Storage Options#
DesignSafe gives you three main storage systems, each designed for a different phase of the research lifecycle.
Corral is the long-term home for your data. It lives on a networked storage system at TACC, with automatic backups and strong support for collaboration and publication. Corral is accessible from almost everywhere in DesignSafe — the Data Depot, JupyterHub, VMs, and via Tapis Apps. Think of Corral as your research “filing cabinet”: it’s where data is safely stored, shared with collaborators, and archived for future reuse.
Work is mounted directly on compute systems for active projects, so it offers high performance but without backups. It’s ideal for staging inputs before you run jobs and holding outputs afterward.
Node-local storage is attached to the compute node your job runs on. It’s ephemeral and disappears when the job ends, but it’s extremely fast and useful for scratch space during computation.

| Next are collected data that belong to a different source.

Lemma mag_le (p q : Q) : ~ p == 0 -> Qabs p <= Qabs q -> (mag p <= mag q)%Z.
Proof.
  intros Hp Hle.
  assert (Hq : ~ q == 0).
  { intros E. apply Hp. pose proof (Qabs_wd q 0 E) as E0. change (Qabs 0) with 0 in E0.
    destruct (Qlt_le_dec p 0) as [Hn|Hn];
      [rewrite (Qabs_neg p) in Hle by lra | rewrite (Qabs_pos p) in Hle by lra]; lra. }
  destruct (mag_spec p Hp) as [P1 _]. destruct (mag_spec q Hq) as [_ Q2].
  assert (mag p - 1 < mag q)%Z by (apply pow2_lt_inv; lra). lia.
Qed.

Lemma mag_lt_pow2 (q : Q) (e : Z) : ~ q == 0 -> Qabs q < pow2 e -> (mag q <= e)%Z.
Proof.
  intros Hq H. destruct (mag_spec q Hq) as [M1 _].
  assert (mag q - 1 < e)%Z by (apply pow2_lt_inv; lra). lia.
Qed.

(** ** Rounding to the nearest integer *)

Lemma rne_bounds (x : Q) : (Qfloor x <= rne x <= Qfloor x + 1)%Z.
Proof. unfold rne. destruct (Qcompare _ _); try destruct (Z.even _); lia. Qed.

Lemma rne_comp (x y : Q) : x == y -> rne x = rne y.
Proof.
  intros E. unfold rne. rewrite (Qfloor_comp x y E).
  assert (E' : x - inject_Z (Qfloor y) == y - inject_Z (Qfloor y)) by (rewrite E; reflexivity).
  rewrite (Qcompare_comp _ _ E' (1#2) (1#2) (Qeq_refl _)). reflexivity.
Qed.

Lemma Qfloor_frac (x : Q) : 0 <= x - inject_Z (Qfloor x) < 1.
Proof.
  pose proof (Qfloor_le x). pose proof (Qlt_floor x) as H1.
  rewrite inject_Z_plus in H1. change (inject_Z 1) with 1 in H1. lra.
Qed.

Lemma rne_Z (z : Z) : rne (inject_Z z) = z.
Proof.
  unfold rne. rewrite Qfloor_Z.
  assert (E : inject_Z z - inject_Z z == 0) by ring.
  rewrite (Qcompare_comp _ _ E (1#2) (1#2) (Qeq_refl _)). reflexivity.
Qed.

Lemma rne_mono (x y : Q) : x <= y -> (rne x <= rne y)%Z.
Proof.
  intros Hxy. pose proof (Qfloor_resp_le x y Hxy) as Hf.
  pose proof (rne_bounds x). pose proof (rne_bounds y).
  destruct (Z.eq_dec (Qfloor x) (Qfloor y)) as [E|NE]; [|lia].
  unfold rne. rewrite E.
  destruct (Qcompare_spec (x - inject_Z (Qfloor y)) (1#2)) as [H1|H1|H1],
           (Qcompare_spec (y - inject_Z (Qfloor y)) (1#2)) as [H2|H2|H2];
    try destruct (Z.even (Qfloor y)); try lia; exfalso; lra.
Qed.

Lemma rne_le_Z (x : Q) (n : Z) : x <= inject_Z n -> (rne x <= n)%Z.
Proof. intros H. rewrite <- (rne_Z n). apply rne_mono, H. Qed.

Lemma rne_ge_Z (x : Q) (n : Z) : inject_Z n <= x -> (n <= rne x)%Z.
Proof. intros H. rewrite <- (rne_Z n). apply rne_mono, H. Qed.

(** ** Multiples of a power of two *)

Lemma on_grid_coarser (x : Q) (u v : Z) : (u <= v)%Z -> on_grid x v -> on_grid x u.
Proof.
  intros Huv [n Hn]. exists (n * 2 ^ (v - u))%Z.
  rewrite Hn, inject_Z_mult, <- (pow2_Z (v - u)) by lia.
  replace v with (v - u + u)%Z at 1 by lia. rewrite pow2_add. ring.
Qed.

Lemma on_grid_pow2 (e u : Z) : (u <= e)%Z -> on_grid (pow2 e) u.
Proof.
  intros Hue. apply (on_grid_coarser _ u e Hue). exists 1%Z. ring.
Qed.

Lemma on_grid_0 (u : Z) : on_grid 0 u.
Proof. exists 0%Z. ring. Qed.

Lemma on_grid_opp (x : Q) (u : Z) : on_grid x u -> on_grid (- x) u.
Proof. intros [n Hn]. exists (- n)%Z. rewrite Hn, inject_Z_opp. ring. Qed.

Lemma on_grid_sub (x y : Q) (u : Z) : on_grid x u -> on_grid y u -> on_grid (x - y) u.
Proof.
  intros [n Hn] [k Hk]. exists (n - k)%Z.
  unfold Z.sub. rewrite Hn, Hk, inject_Z_plus, inject_Z_opp. ring.
Qed.

(** A positive multiple of [2^u] is at least [2^u]. *)
Lemma on_grid_least (x : Q) (u : Z) : on_grid x u -> 0 < x -> pow2 u <= x.
Proof.
  intros [n Hn] Hx. pose proof (pow2_pos u) as Hu. rewrite Hn in *.
  assert (Hn1 : (1 <= n)%Z).
  { destruct (Z_lt_le_dec n 1) as [Hlt|]; [exfalso|assumption].
    assert (Hq : inject_Z n <= 0) by (change 0 with (inject_Z 0); rewrite <- Zle_Qle; lia).
    nra. }
  rewrite Zle_Qle in Hn1. change (inject_Z 1) with 1 in Hn1. nra.
Qed.

(** A multiple of [2^u] divided by [2^u] is an integer. *)
Lemma on_grid_scaled (x : Q) (u : Z) :
  on_grid x u -> exists n : Z, x / pow2 u == inject_Z n.
Proof.
  intros [n Hn]. exists n. rewrite Hn. pose proof (pow2_pos u). field. lra.
Qed.

Lemma Qdiv_le_pos (a b c : Q) : 0 < c -> a <= b -> a / c <= b / c.
Proof.
  intros Hc Hab. apply Qle_shift_div_l; [exact Hc|].
  setoid_replace (a / c * c) with a by (field; lra). exact Hab.
Qed.

(** ** The rounding of a positive rational *)

Section FormatFacts.
Context (prec emax : Z).
Hypothesis prec_large : (53 <= prec)%Z.
Hypothesis emax_large : (prec < emax)%Z.

Local Abbreviation ulp_exp := (ulp_exp prec emax).
Local Abbreviation round_pos := (round_pos prec emax).
Local Abbreviation round_finite := (round_finite prec emax).
Local Abbreviation binary_round := (binary_round prec emax).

Here’s a compact table that shows at a glance how Corral, Work, and Node-local differ in persistence, performance, and access.
Storage Type |
Persistence |
Performance |
Access From |
Best Use Case |
|---|---|---|---|---|
Corral |
Long-term, backed up |
Moderate (network) |
Data Depot, JupyterHub, VMs, Tapis |
Archiving, collaboration, publication |
Work |
Long-term (not backed up) |
High (on system) |
Compute systems, Data Depot, JupyterHub |
Staging input/output files for jobs |
Node-local |
Temporary (deleted at job end) |
Very High (local) |
Only during active compute job |
Fast scratch I/O during runtime |
You can immediately see why Corral is for long-term use, while Work and node-local are for jobs.
This table makes the tradeoffs clear:
Corral = safe, shared, persistent → but slower.
Work = faster, system-mounted, but not backed up.
Node-local = fastest, but ephemeral.
Prepare in Corral → Run in Work/Node-local → Archive back to Corral!!